Varicella zoster virus (VZV) is a neurotropic alpha herpesvirus that causes varicella (chickenpox) during primary infection. VZV establishes latency in the sensory ganglia and can reactivate later in life to cause herpes zoster (shingles). The relationship between the virus and host during acute infection in the sensory ganglia is not well understood due to limited access to clinical specimens. However, intrabronchial inoculation of rhesus macaques with simian varicella virus (SVV), a homolog of VZV, recapitulates the hallmarks of VZV infection in humans. In this study, we used to this animal model to characterize the host-pathogen interactions in the ganglia during both acute and latent infection by measuring both viral and host transcriptomes at days 3, 7, 10, 14 and 100-post infection.

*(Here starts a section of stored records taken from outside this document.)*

(** [Object.is] on the primitive values and the named objects; an array
    is an object with an identity of its own, which [jsval] does not
    record, so two array values are never reported the same. *)
Definition Object_is (a b : jsval) : bool :=
  match a, b with
  | JUndefined, JUndefined | JNull, JNull => true
  | JBool x, JBool y => Bool.eqb x y
  | JNum NaN, JNum NaN => true
  | JNum (Int x), JNum (Int y) => x =? y
  | JStr x, JStr y => String.eqb x y
  | JObject x, JObject y => String.eqb x y
  | _, _ => false
  end.

Definition code (c : ascii) : Z := Z.of_N (N_of_ascii c).

(** The line feed, ['\n']. *)
Definition LF : ascii := ascii_of_N 10.

(** White space and line terminators skipped by [parseInt]:
    TAB, LF, VT, FF, CR, SP and NBSP. *)
Definition isStrWhiteSpaceChar (c : ascii) : bool :=
  let n := code c in
  ((9 <=? n) && (n <=? 13)) || (n =? 32) || (n =? 160).

Fixpoint trimStart (s : string) : string :=
  match s with
  | String c rest => if isStrWhiteSpaceChar c then trimStart rest else s
  | EmptyString => s
  end.

(** The value of a digit ['0'..'9'], ['a'..'z'] or ['A'..'Z']. *)
Definition digitValue (c : ascii) : option Z :=
  let n := code c in
  if (48 <=? n) && (n <=? 57) then Some (n - 48)
  else if (97 <=? n) && (n <=? 122) then Some (n - 87)
  else if (65 <=? n) && (n <=? 90) then Some (n - 55)
  else None.

(** Reads the longest prefix of radix-[R] digits; [acc] is [None] until a
    digit has been read. *)
Fixpoint radixDigits (R : Z) (s : string) (acc : option Z) : option Z :=
  match s with
  | String c rest =>
      match digitValue c with
      | Some d =>
          if d <? R then radixDigits R rest (Some (R * default 0 acc + d))
          else acc
      | None => acc
      end
  | EmptyString => acc
  end.

Definition stripSign (s : string) : Z * string :=
  match s with
  | String c rest =>
      if Ascii.eqb c "-" then (-1, rest)
      else if Ascii.eqb c "+" then (1, rest)
      else (1, s)
  | EmptyString => (1, s)
  end.

Definition hasHexPrefix (s : string) : bool :=
  match s with
  | String z (String x _) => Ascii.eqb z "0" && (Ascii.eqb x "x" || Ascii.eqb x "X")
  | _ => false
  end.

Definition dropPrefix2 (s : string) : string :=
  match s with
  | String _ (String _ rest) => rest
  | _ => s
  end.

(** [parseInt(input, radix)] for a radix that is already an int32; the
    last step, from the integer read to a Number, is the [Int] of
    [number]. *)
Definition parseInt (input : string) (radix : Z) : number :=
  let '(sign, str) := stripSign (trimStart input) in
  if negb (radix =? 0) && ((radix <? 2) || (36 <? radix)) then NaN
  else
    let strip := ((radix =? 0) || (radix =? 16)) && hasHexPrefix str in
    let R := if strip then 16 else if radix =? 0 then 10 else radix in
    let digits := if strip then dropPrefix2 str else str in
    match radixDigits R digits None with
    | None => NaN
    | Some mathInt => Int (sign * mathInt)
    end.
(** A round that finishes has counted every combination. *)
Lemma round_finished_count cfg env n t fuel st :
  2 ≤ n ≤ max_n cfg →
  (∀ s, s ∈ element_list → is_Some (elements !! s)) →
  (mp_use cfg = true → ∀ p k cs, pool_order env p k cs ≡ₚ cs) →
  neutral_stoichiometries charge_neutrality_iter elements cfg n = Ok t →
  counting_round pauling_test charge_neutrality_iter element_list elements
    cfg env n fuel = Finished st →
  data_pointer st = total n
  ∧ count st
    = filtered_weighted_sum pauling_test element_list elements cfg n t.
Proof.
  intros Hn Hdict Horder Ht Hround.
  destruct (neutral_stoichiometries_ok cfg n Hn) as (t' & Ht' & Hkeys).
  assert (t' = t) as -> by congruence.
  unfold counting_round in Hround. rewrite Ht in Hround.
  pose proof (loop_finished _ _ _ _ _ _ _ _ Hround) as Hge.
  edestruct (loop_count cfg env n t) as [[_ Hcount] Hle];
    [by eauto|done|done| |apply start_count_ok|].
  { cbn. lia. }
  rewrite Hround in Hcount, Hle. cbn in Hcount, Hle.
  split; [lia|]. rewrite Hcount, take_ge; [done|].
  rewrite all_combinations_length. lia.
Qed.

(** A round over nothing, or with batches of at least one combination,
    finishes. *)
Lemma round_finishes cfg env n :
  2 ≤ n ≤ max_n cfg →
  (∀ s, s ∈ element_list → is_Some (elements !! s)) →
  (mp_use cfg = true → ∀ p k cs, pool_order env p k cs ≡ₚ cs) →
  total n = 0 ∨ Pos.to_nat (count_progress_interval cfg) ≤ total n →
  ∃ st, counting_round pauling_test charge_neutrality_iter element_list
          elements cfg env n (total n) = Finished st
        ∧ (0 < total n → printed st ≠ []).
Proof.
  intros Hn Hdict Horder Hsize.
  destruct (neutral_stoichiometries_ok cfg n Hn) as (t & Ht & Hkeys).
  unfold counting_round. rewrite Ht.
  destruct Hsize as [Hzero|Hsize].
  - rewrite Hzero. cbn. eexists. split; [done|lia].
  - edestruct (loop_terminates cfg env n t) with
      (batch_size := total n / Pos.to_nat (count_progress_interval cfg))
      (fuel := total n) (st := start element_list n)
      as (st & Hst & Hprinted);
      [by eauto|done|done| | |apply start_count_ok|].
    + apply Nat.div_str_pos. lia.
    + cbn. lia.
    + exists st. split; [done|]. intros Hpos. apply Hprinted. cbn. lia.
Qed.

(** With fewer combinations than progress lines the batch is empty and
    the first pass divides by [data_pointer = 0]. *)
Lemma small_round_batch cfg n :
  0 < total n < Pos.to_nat (count_progress_interval cfg) →
  total n / Pos.to_nat (count_progress_interval cfg) = 0.
Proof. intros H. apply Nat.div_small. lia. Qed.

Here, we show both SVV viral DNA and transcripts are detected in the sensory ganglia as early as day 3-post infection, before the establishment of latency at day 7-post infection. We further show that SVV DNA is primarily carried in the CD4 and CD8 T cells in the BAL and supports replication. Illumina RNA-Seq analysis shows that cessation of viral replication coincides with the development of a robust antiviral innate immune response in the ganglia. Finally, a significant number of genes that play a critical role in nervous system development and function remained down regulated into latency. These data demonstrate that SVV infection of the sensory ganglia results in profound and sustained changes in neuronal gene expression. These studies provide the first insights into the viral replication kinetics and host response in the sensory ganglia during acute varicella and enhance our understanding of the neurological complications caused by VZV.